*TASK INPUTS:*
Lemma make_delta_loop_ok base target index max_size header fuel out cursor start hash primed :
  (Z.of_nat (length base) < 2 ^ 32 - 1)%Z -> index_wf (length base) index ->
  length target < fuel + cursor -> start <= cursor <= length target ->
  (exists ins, out = header ++ ins /\ produces base ins (take start target)) ->
  scan_ok base target header max_size
    (make_delta_loop fuel base target index max_size out cursor start hash primed).
Proof.
  intros Hb Hidx. revert out cursor start hash primed.
  induction fuel as [| fuel IH]; intros out cursor start hash primed Hf Hc Hout; [lia |].
  cbn [make_delta_loop]. destruct (Nat.leb_spec (cursor + MIN_COPY) (length target)) as [Hrun | _].
  - destruct (_ <? _); [done |].
    set (h := if primed then hash else _).
    destruct (window_of_Some _ index h Hidx) as (window & -> & Hw).
    destruct (best_match_spec base (drop cursor target) (Z.shiftr h 32) window None Hb Hw
      ltac:(done)) as (r & Hr & Hbest).
    assert (exists best, (if existsb (fun entry => (Z.shiftr entry 32 =? Z.shiftr h 32)%Z) window
      then best_match base (drop cursor target) (Z.shiftr h 32) window None
      else Some None) = Some best
      /\ forall off len, best = Some (off, len) -> r = Some (off, len)) as (best & -> & Hsub).
    { destruct (existsb _ _); [by exists r | by exists None]. }
    destruct best as [[off len] |].
    + destruct (Hbest off len (Hsub _ _ eq_refl)) as (Hmin & Ho & Hlen).
      destruct (lcp_bounds (drop off base) (drop cursor target)) as [_ Hl].
      rewrite length_drop in Hl. unfold MIN_COPY in *.
      apply IH; [lia | lia |].
      apply scan_copy; [lia | done | done |].
      replace (take cursor target) with (take (start + (cursor - start)) target) by (f_equal; lia).
      by apply scan_insert.
    + unfold MIN_COPY in *. apply IH; [lia | lia | done].
  - destruct (scan_insert base target header out start (length target - start) Hout) as (ins & E & Hp).
    rewrite (take_ge (drop start target)) in E by (rewrite length_drop; lia).
    replace (take _ target) with target in Hp by (symmetry; apply take_ge; lia).
    cbn zeta. destruct (Nat.leb_spec (length (append_insert out (drop start target))) max_size); cbn;
      [| done]. split; [done |]. by exists ins.
Qed.

(** C40: delta correctness.  Encoding a target against a base through the
    base's own block index never panics on a slice, always ends, and when it
    returns a delta the delta is within the size limit and applying it to the
    base gives exactly the target.  (The base must be below the 4 GiB - 1 that
    a slot entry can address.) *)
Theorem make_delta_correct base target max_size :
  (Z.of_nat (length base) < 2 ^ 32 - 1)%Z -> is_u64 (Z.of_nat (length target)) ->
  make_delta base target (block_index base) max_size = TooLarge
  \/ exists d, make_delta base target (block_index base) max_size = Delta d
       /\ length d <= max_size /\ apply_delta base d = Some target.
Proof.
  intros Hb Ht. unfold make_delta.
  assert (is_u64 (Z.of_nat (length base))) as Hbu by (unfold is_u64; lia).
  pose proof (encode_size_loop_out 10 (Z.of_nat (length base)) []) as Eb.
  set (header := encode_size (Z.of_nat (length target)) (encode_size (Z.of_nat (length base)) [])).
  pose proof (make_delta_loop_ok base target (block_index base) max_size header
    (S (length target)) header 0 0 0%Z false Hb) as H.
  destruct (make_delta_loop _ _ _ _ _ _ _ _ _ _) as [d | | |]; cbn [scan_ok] in H; [| by left | |].
  - right. exists d. split; [done |].
    destruct H as (Hmax & ins & -> & Hins); [apply block_index_wf; lia | lia | lia | |].
    { exists []. rewrite app_nil_r. split; [done | apply produces_nil]. }
    split; [done |]. unfold apply_delta.
    destruct (encode_size_roundtrip (Z.of_nat (length base)) [] [] Hbu) as (v & Ev & _).
    assert (forall rest, decode_size (encode_size (Z.of_nat (length base)) [] ++ rest)
      = Some (Z.of_nat (length base), rest)) as Hd1.
    { intros rest. destruct (encode_size_roundtrip (Z.of_nat (length base)) [] rest Hbu)
        as (v1 & -> & _ & Hd). exact Hd. }
    unfold header. destruct (encode_size_roundtrip (Z.of_nat (length target))
      (encode_size (Z.of_nat (length base)) []) ins Ht) as (v2 & -> & _ & Hd2).
    rewrite <- app_assoc, Hd1, Hd2, decide_True, (produces_run _ _ _ Hins), decide_True by done.
    done.
  - exfalso. apply H; [apply block_index_wf; lia | lia | lia |].
    exists []. rewrite app_nil_r. split; [done | apply produces_nil].
  - exfalso. apply H; [apply block_index_wf; lia | lia | lia |].
    exists []. rewrite app_nil_r. split; [done | apply produces_nil].
Qed.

*WORK TO COMPLETE:*
What lines above contain "existsb"? Copy them out.

*EXERCISE ANSWER:*
    assert (exists best, (if existsb (fun entry => (Z.shiftr entry 32 =? Z.shiftr h 32)%Z) window
    { destruct (existsb _ _); [by exists r | by exists None]. }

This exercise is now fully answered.